Got to the gym twice (for a special physiotherapist work out where I get chased around by a shouting man who makes me do squats outside where People Can See). One massage – first for 18 months, definitely the highlight. One coaching session. Read two books – finished one from last week and finally read City of Girls. Plan, research and write this blog. Hoover (not weekly, let’s be clear) the car and filed it with petrol; applied for a new driving license; paid a bill for my house in the UK; argued a utility bill for the house in Denmark which insists I pay upfront for a full year even though we are moving in July. Called my mum four times, and other friends and family – including a friend who I WhatsApp with on a daily basis – as much as possible, usually whilst doing some of the other things. Weekly budget check in – review all back accounts including savings, check spend, work out what to move around if I have gone over.

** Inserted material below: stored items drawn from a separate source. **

(** * Dynamica: circuit integrity and parameter validation

    A shallow embedding of the editor's analysis entry point
    ([web/src/controller/analysisController.ts]) and of the places where the
    unknown flags of sources are normalised (the analysis controller, the
    component inspector and the canvas controller).

    Numbers are IEEE 754 binary64 values (the kernel's primitive floats, the
    arithmetic of a JavaScript [number]); strings are sequences of UTF-16
    code units; an optional field is an [option]. *)

From Stdlib Require Import List Bool Arith NArith ZArith Lia.
From Stdlib Require Import Ascii String DecimalString.
From Stdlib Require Import Floats.
Import ListNotations.

Set Implicit Arguments.

(* ------------------------------------------------------------------ *)
(** ** JavaScript strings *)

Module JsString.

(** A string value: its UTF-16 code units. *)
Definition jsstring := list N.

(** A literal written with Basic Latin characters only. *)
Definition lit (s : string) : jsstring :=
  List.map N_of_ascii (list_ascii_of_string s).

Definition is_empty (s : jsstring) : bool :=
  match s with [] => true | _ :: _ => false end.

Fixpoint eqb (s t : jsstring) : bool :=
  match s, t with
  | [], [] => true
  | a :: s', b :: t' => N.eqb a b && eqb s' t'
  | _, _ => false
  end.
Lemma spawn_random_draws_witness :
  exists st',
    World.spawn 7%positive 100 200 (World.store World.rangeEmitter) = Some (tt, st')
    /\ SpawnPolygonStrategy.rng st' = 1%nat.
Proof.
  destruct (spawn_random_draws World.trig World.trig nat World.Math_random
              Point.t World.getRandomPoint 7%positive 100 200
              (World.store World.rangeEmitter)
              World.particle World.rangeEmitter (Point.mk 0 0))
    as (st' & Hs & _ & Hdraw).
  - repeat split. exists (Point.mk 0 0). reflexivity.
  - exists st'. split; [exact Hs |]. apply Hdraw. reflexivity.
Defined.

Lemma spawn_two_particles_witness :
  exists st1 st2,
    World.spawn 7%positive 100 200 (World.crowd World.fixedEmitter) = Some (tt, st1)
    /\ World.spawn 8%positive 300 400 st1 = Some (tt, st2)
    /\ SpawnPolygonStrategy.points st2 !! 3%positive = Some (Point.mk 103 204)
    /\ SpawnPolygonStrategy.points st2 !! 4%positive = Some (Point.mk 303 404).
Proof.
  destruct (spawn_two_particles World.trig World.trig nat World.Math_random
              Point.t World.getRandomPoint 7%positive 8%positive 100 200 300 400
              (World.crowd World.fixedEmitter)
              World.particle World.secondParticle World.fixedEmitter World.fixedEmitter
              (Point.mk 0 0))
    as (st1 & st2 & H1 & H2 & Hp & Hq & _).
  - repeat split. exists (Point.mk 0 0). reflexivity.
  - repeat split. exists (Point.mk 0 0). reflexivity.
  - discriminate.
  - discriminate.
  - discriminate.
  - discriminate.
  - exists st1, st2. split; [exact H1 |]. split; [exact H2 |].
    split; [exact Hp | exact Hq].
Defined.

(** *** spawn with an emitter rotation that is falsy *)

Lemma spawnedPoint_falsy (Math_sin Math_cos : float -> float) (Rng : Type)
    (Math_random : Rng -> float * Rng) (PolygonalChain : Type)
    (getRandomPoint : PolygonalChain -> Point.t -> Rng -> Point.t * Rng)
    (em : Emitter.t PolygonalChain) (tmp : Point.t) (g : Rng) :
  JS.truthy (Emitter.rotation em) = false ->
  SpawnPolygonStrategy.spawnedPoint Math_sin Math_cos Math_random getRandomPoint em tmp g
  = fst (SpawnPolygonStrategy.chainSample Math_random getRandomPoint em tmp g).
Proof.
  intros H. unfold SpawnPolygonStrategy.spawnedPoint.
  destruct (JS.eqNum (Emitter.rotation em) 0); [reflexivity |].
  apply rotatePoint_falsy. exact H.
Qed.

(** X23. When the emitter's rotation is 0, -0 or NaN the sample is not
    rotated and [Math.sin] and [Math.cos] have no part in the result: any
    two implementations of them give the same final store, and the
    particle lands at the origin plus the sample. (NaN passes the test
    [!== 0], so [rotatePoint] is called, and returns at once.) With a NaN
    rotation the particle's own rotation becomes NaN. *)
Theorem spawn_falsy_rotation (Math_sin Math_cos sin' cos' : float -> float)
    (Rng : Type) (Math_random : Rng -> float * Rng) (PolygonalChain : Type)
    (getRandomPoint : PolygonalChain -> Point.t -> Rng -> Point.t * Rng)
    (p : positive) (emitPosX emitPosY : float)
    (st : SpawnPolygonStrategy.Store Rng PolygonalChain)
    (part : Particle.t) (em : Emitter.t PolygonalChain) (tmp : Point.t) :
  SpawnPolygonStrategy.spawnable st p part em tmp ->
  JS.truthy (Emitter.rotation em) = false ->
  let sample :=
    fst (SpawnPolygonStrategy.chainSample Math_random getRandomPoint em tmp
           (SpawnPolygonStrategy.rng st)) in
  exists st',
    SpawnPolygonStrategy.spawn Math_sin Math_cos Math_random getRandomPoint
      p emitPosX emitPosY st = Some (tt, st')
    /\ SpawnPolygonStrategy.spawn sin' cos' Math_random getRandomPoint
         p emitPosX emitPosY st = Some (tt, st')
    /\ SpawnPolygonStrategy.points st' !! Particle.position part
       = Some (Point.mk (emitPosX + Point.x sample)%float
                        (emitPosY + Point.y sample)%float)
    /\ (Emitter.rotation em = nan ->
        SpawnPolygonStrategy.particles st' !! p
        = Some (Particle.mk (Particle.emitter part) nan (Particle.position part))).
Proof.
  intros Hok Hfalsy sample.
  destruct (spawn_run Math_sin Math_cos Rng Math_random PolygonalChain
              getRandomPoint p emitPosX emitPosY st part em tmp Hok)
    as (st1 & Hrun1 & Hems1 & Hparts1 & Htemp1 & Hrng1 & Hpt1 & Hscratch1 & Hothers1).
  destruct (spawn_run sin' cos' Rng Math_random PolygonalChain
              getRandomPoint p emitPosX emitPosY st part em tmp Hok)
    as (st2 & Hrun2 & Hems2 & Hparts2 & Htemp2 & Hrng2 & Hpt2 & Hscratch2 & Hothers2).
  rewrite spawnedPoint_falsy in Hpt1, Hscratch1, Hpt2, Hscratch2 by exact Hfalsy.
  fold sample in Hpt1, Hscratch1, Hpt2, Hscratch2.
  assert (Hsame : st2 = st1).
  { destruct st1 as [ems1 parts1 pts1 T1 g1], st2 as [ems2 parts2 pts2 T2 g2].
    cbn in *. f_equal; try congruence.
    apply map_eq. intros a.
    destruct (decide (a = Particle.position part)) as [-> | Hpos]; [congruence |].
    destruct (decide (a = SpawnPolygonStrategy.Temp_point st)) as [-> | HT].
    - rewrite Hscratch1, Hscratch2 by congruence. reflexivity.
    - rewrite Hothers1, Hothers2 by assumption. reflexivity. }
  exists st1. split; [exact Hrun1 |]. split; [rewrite Hrun2, Hsame; reflexivity |].
  split; [exact Hpt1 |].
  intros Hnan. rewrite Hparts1, lookup_insert_eq. do 2 f_equal.
  unfold SpawnPolygonStrategy.startRotation. rewrite Hnan.
  destruct (JS.eqNum _ _); cbn [fst]; apply add_nan_r.
Qed.

Lemma spawn_falsy_rotation_witness :
  exists st',
    World.spawn 7%positive 100 200 (World.store World.nanEmitter) = Some (tt, st')
    /\ SpawnPolygonStrategy.points st' !! 3%positive = Some (Point.mk 103 204)
    /\ SpawnPolygonStrategy.particles st' !! 7%positive = Some (Particle.mk 1 nan 3).
Proof.
  destruct (spawn_falsy_rotation World.trig World.trig World.trig World.trig
              nat World.Math_random Point.t World.getRandomPoint 7%positive 100 200
              (World.store World.nanEmitter)
              World.particle World.nanEmitter (Point.mk 0 0))
    as (st' & Hs & _ & Hpos & Hrot).
  - repeat split. exists (Point.mk 0 0). reflexivity.
  - reflexivity.
  - exists st'. split; [exact Hs |]. split; [exact Hpos |]. apply Hrot. reflexivity.
Defined.

(** *** parseConfig, then spawn *)

(** X24. After [parseConfig] on its emitter, a particle is spawned at the
    origin plus a sample of the chain built from the configuration's
    polygon (rotated when the emitter's rotation is not zero), and with
    the same start rotation as the emitter gave before it was
    configured. *)
Theorem parseConfig_then_spawn (Math_sin Math_cos : float -> float)
    (Rng : Type) (Math_random : Rng -> float * Rng) (PolygonalChain : Type)
    (getRandomPoint : PolygonalChain -> Point.t -> Rng -> Point.t * Rng)
    (PolygonData : Type) (newPolygonalChain : PolygonData -> PolygonalChain)
    (p : positive) (emitPosX emitPosY : float) (c : PolygonData)
    (st : SpawnPolygonStrategy.Store Rng PolygonalChain)
    (part : Particle.t) (em : Emitter.t PolygonalChain) (tmp : Point.t) :
  SpawnPolygonStrategy.spawnable st p part em tmp ->
  let g := SpawnPolygonStrategy.rng st in
  let rotation := SpawnPolygonStrategy.startRotation Math_random em g in
  let sample := fst (getRandomPoint (newPolygonalChain c) tmp (snd rotation)) in
  let pt :=
    if JS.eqNum (Emitter.rotation em) 0 then sample
    else rotatePoint Math_sin Math_cos (Emitter.rotation em) sample in
  exists st1 st2,
    SpawnPolygonStrategy.parseConfig newPolygonalChain (Particle.emitter part) c st
    = Some (tt, st1)
    /\ SpawnPolygonStrategy.spawn Math_sin Math_cos Math_random getRandomPoint
         p emitPosX emitPosY st1 = Some (tt, st2)
    /\ SpawnPolygonStrategy.emitters st2 !! Particle.emitter part
       = Some (SpawnPolygonStrategy.configured newPolygonalChain em c)
    /\ SpawnPolygonStrategy.points st2 !! Particle.position part
       = Some (Point.mk (emitPosX + Point.x pt)%float (emitPosY + Point.y pt)%float)
    /\ SpawnPolygonStrategy.particles st2 !! p
       = Some (Particle.mk (Particle.emitter part) (fst rotation)
                 (Particle.position part)).
Proof.
  intros Hok g rotation sample pt.
  pose proof Hok as (Hp & He & Ht & Hpos).
  pose proof (parseConfig_run Rng PolygonalChain PolygonData newPolygonalChain
                (Particle.emitter part) c st em He) as Hpc.
  set (st1 := SpawnPolygonStrategy.mkStore _ _ _ _ _) in Hpc.
  assert (Hok1 : SpawnPolygonStrategy.spawnable st1 p part
                   (SpawnPolygonStrategy.configured newPolygonalChain em c) tmp).
  { repeat split; cbn; [exact Hp | apply lookup_insert_eq | exact Ht | exact Hpos]. }
  destruct (spawn_run Math_sin Math_cos Rng Math_random PolygonalChain
              getRandomPoint p emitPosX emitPosY st1 part _ tmp Hok1)
    as (st2 & Hrun & Hems & Hparts & _ & _ & Hpt & _).
  exists st1, st2. split; [exact Hpc |]. split; [exact Hrun |].
  split; [rewrite Hems; apply lookup_insert_eq |].
  split; [exact Hpt |].
  rewrite Hparts. apply lookup_insert_eq.
Qed.

Lemma parseConfig_then_spawn_witness :
  exists st1 st2,
    World.parseConfig 1%positive [Point.mk 5 6] (World.store World.fixedEmitter)
    = Some (tt, st1)
    /\ World.spawn 7%positive 100 200 st1 = Some (tt, st2)
    /\ SpawnPolygonStrategy.points st2 !! 3%positive = Some (Point.mk 105 206).
Proof.
  destruct (parseConfig_then_spawn World.trig World.trig nat World.Math_random
              Point.t World.getRandomPoint (list Point.t) World.newPolygonalChain
              7%positive 100 200 [Point.mk 5 6] (World.store World.fixedEmitter)
              World.particle World.fixedEmitter (Point.mk 0 0))
    as (st1 & st2 & H1 & H2 & _ & Hpos & _).
  - repeat split. exists (Point.mk 0 0). reflexivity.
  - exists st1, st2. split; [exact H1 |]. split; [exact H2 |]. exact Hpos.
Defined.

Definition logger (lvl : log_level) (line : string) : M unit :=
  fun w => (inr tt, mkWorld (requests w) (log_lines w ++ [(lvl, line)])).

Declare Scope py_scope.
Delimit Scope py_scope with py.
Notation "x <- m ;; k" := (bind m (fun x => k))
  (at level 61, m at next level, right associativity) : py_scope.
Notation "m ;; k" := (bind m (fun _ => k))
  (at level 61, right associativity) : py_scope.
Open Scope py_scope.

(** ** class SmartThingsClient *)

Record SmartThingsClient : Type := mkClient {
  access_token : string;
  base_url : string;
  headers : list (string * string)
}.

(** [SmartThingsClient.__init__]. *)
Definition SmartThingsClient_init (token : string) : SmartThingsClient :=
  mkClient token "https://api.smartthings.com/v1"
           [("Authorization", "Bearer " ++ token);
            ("Content-Type", "application/json")].

(** The reference list of [get_tv_devices] (lines 103 to 105). *)
Definition tv_capabilities : list string :=
  ["switch"; "audioVolume"; "mediaInputSource"; "tvChannel"].

(** The body of the loop of [get_tv_devices] up to the test (lines 100 and
    101): the capability identifiers of the first component of [device]. *)
Definition capability_names (device : json) : E (list json) :=
  ebind (py_get device "components" (JList [JDict []])) (fun components =>
  ebind (py_index0 components) (fun first =>
  ebind (py_get first "capabilities" (JList [])) (fun capabilities =>
  ebind (py_iter capabilities) (fun caps =>
  emap (fun cap => py_get cap "id" (JStr "")) caps)))).

(** The test of the loop: [any(cap in capability_names for cap in [...])]. *)
Definition is_tv_device (device : json) : E bool :=
  ebind (capability_names device) (fun names =>
  inr (existsb (fun cap => py_in cap names) tv_capabilities)).

(** The loop of [get_tv_devices] over an already iterated device list: the
    first device that raises ends the loop. *)
Fixpoint tv_devices_loop (devices : list json) (tv_devices : list json)
  : E (list json) :=
  match devices with
  | [] => inr tv_devices
  | device :: rest =>
      ebind (is_tv_device device) (fun tv =>
      tv_devices_loop rest (if tv then tv_devices ++ [device] else tv_devices))
  end.

(** Lines 96 to 108 of [get_tv_devices]: the classification applied to the
    value [get_devices] returned. *)
Definition classify_tv_devices (devices : json) : E json :=
  ebind (py_iter devices) (fun ds =>
  ebind (tv_devices_loop ds []) (fun tv_devices =>
  inr (JList tv_devices))).

Section Client.

(** The SmartThings endpoint: what a request yields given the requests made
    before it, a decoded JSON body or the exception raised by the session,
    by [raise_for_status] or by [response.json()]. *)
Variable http : list Request -> Request -> E json.

(** [urllib.parse.urljoin]. *)
Variable urljoin : string -> string -> string.

(** [repr] of a value. *)
Variable py_repr : json -> string.

(** [str(v)], which is what an f-string field prints: a string prints as
    itself, a list, a dict or a float as its [repr]. *)
Definition py_str (v : json) : string :=
  match v with
  | JStr s => s
  | JNull => "None"
  | JBool true => "True"
  | JBool false => "False"
  | JInt n => decimal n
  | _ => py_repr v
  end.
(** X2. A complete block whose content parses to a call contributes
    that call, in stream order, and none of its characters to the text:
    for a response [pre <tool> content </tool> rest] cut in any way, the
    text is [pre] followed by the text of [rest] and the calls are the
    call of the block followed by the calls of [rest]. *)
Theorem block_extracted (chunks : list str) (pre content rest : str)
    (tc : ToolCall) :
  concat chunks = pre ++ lit "<tool>" ++ content ++ lit "</tool>" ++ rest ->
  indexOf (pre ++ lit "<tool>") (lit "<tool>") = len pre ->
  indexOf (content ++ lit "</tool>") (lit "</tool>") = len content ->
  parseToolContent content = Some tc ->
  extract chunks = (pre ++ fst (extract [rest]), tc :: snd (extract [rest])).
Proof.
  intros Hcat Hopen Hclose Hparse.
  apply indexOf_at in Hopen, Hclose.
  rewrite !extract_outside, Hcat. simpl concat. rewrite app_nil_r.
  rewrite drain_block by assumption. rewrite Hparse.
  destruct (drain _) as [t c]. reflexivity.
Qed.

(** X3. A tool block that is never closed is dropped at [flush], with
    everything after its opening tag: the text is what came before the
    tag, and there is no call. *)
Theorem unterminated_block_discarded (chunks : list str) (pre rest : str) :
  concat chunks = pre ++ lit "<tool>" ++ rest ->
  indexOf (pre ++ lit "<tool>") (lit "<tool>") = len pre ->
  indexOf rest (lit "</tool>") = -1 ->
  extract chunks = (pre, []).
Proof.
  intros Hcat Hopen Hclose.
  apply indexOf_at in Hopen. apply indexOf_missing_inv in Hclose.
  rewrite extract_outside, Hcat.
  assert (F1 : find (lit "<tool>") (pre ++ lit "<tool>" ++ rest)
               = Some (length pre)).
  { rewrite app_assoc. apply find_app_Some, Hopen. }
  rewrite drain_round, nextRound_nonempty by (destruct pre; discriminate).
  rewrite F1, take_app_length.
  replace (drop (length pre + 6) (pre ++ lit "<tool>" ++ rest)) with rest.
  2:{ rewrite drop_app_ge by lia.
      replace (length pre + 6 - length pre)%nat with 6%nat by lia.
      reflexivity. }
  rewrite drain_round.
  destruct (decide (rest = [])) as [->|Hrest].
  - rewrite nextRound_empty. cbn [buffer]. rewrite !app_nil_r. reflexivity.
  - rewrite nextRound_nonempty by assumption. cbn [app]. rewrite Hclose.
    cbn [buffer]. rewrite !app_nil_r. reflexivity.
Qed.
(** * Verification of the move-effect compiler ([resources/moves.py])

    The development embeds the three vocabulary normalizers
    ([map_target], [map_stat_name], [map_status_name]), the description
    extractor [get_english_effect] and the effect compiler
    [parse_effect_data] of [resources/moves.py], and settles the
    properties claimed about them. It also embeds the batch loop at the
    end of [resources/moves.py], [extract_move_ids] of
    [resources/needmoves.py] and [fetch_type_data] of
    [resources/effecttypes.py]; what a request returns is an input of the
    model, and the float constants 2.0, 0.5 and 0.0 of the type chart are
    the rationals 2, 1/2 and 0.

    Conventions of the embedding:
    - a Python [dict] literal used as a lookup table is a [gmap] with string
      keys; [d.get(k)] is the lookup [d !! k], [d.get(k, v)] adds a
      default, and [d[k]] is the fallible [getitem], which can raise
      [KeyError];
    - integers are [Z]; a JSON value that may be [null] or a key that may
      be missing is an [option];
    - text is a [string] of ASCII characters; [str.lower], [str.replace],
      the substring test [in] and the two-literal regular expressions
      [lit1.*lit2] given to [re.search] are written out as functions on
      [string];
    - an effect dictionary [{"type": t, "parameters": p}] is the record
      [Effect], with the string [t] kept as it is in the source. *)

From Stdlib Require Import ZArith QArith String Ascii.
From Stdlib Require Import DecimalString DecimalPos DecimalZ.
From stdpp Require Import gmap strings list option sorting.

Local Open Scope Z_scope.
Local Open Scope string_scope.

(* ===================================================================== *)
(** ** Python text primitives                                            *)
(* ===================================================================== *)

Module Text.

Make sure kids are bathed, teeth brushed, ready for the next day and in bed. Read to them, referee usual argument (not sure what it is about 19.30 which turns my kids into savages but there you go). Tuck them in, sing songs, calm and soothe twice when one of them came downstairs upset about something (once, a kid at school who was mean; second time, climate change and when we are all going to die). Look at their beautiful sleeping faces and ache with love. Go to bed and prepare to do it all again tomorrow.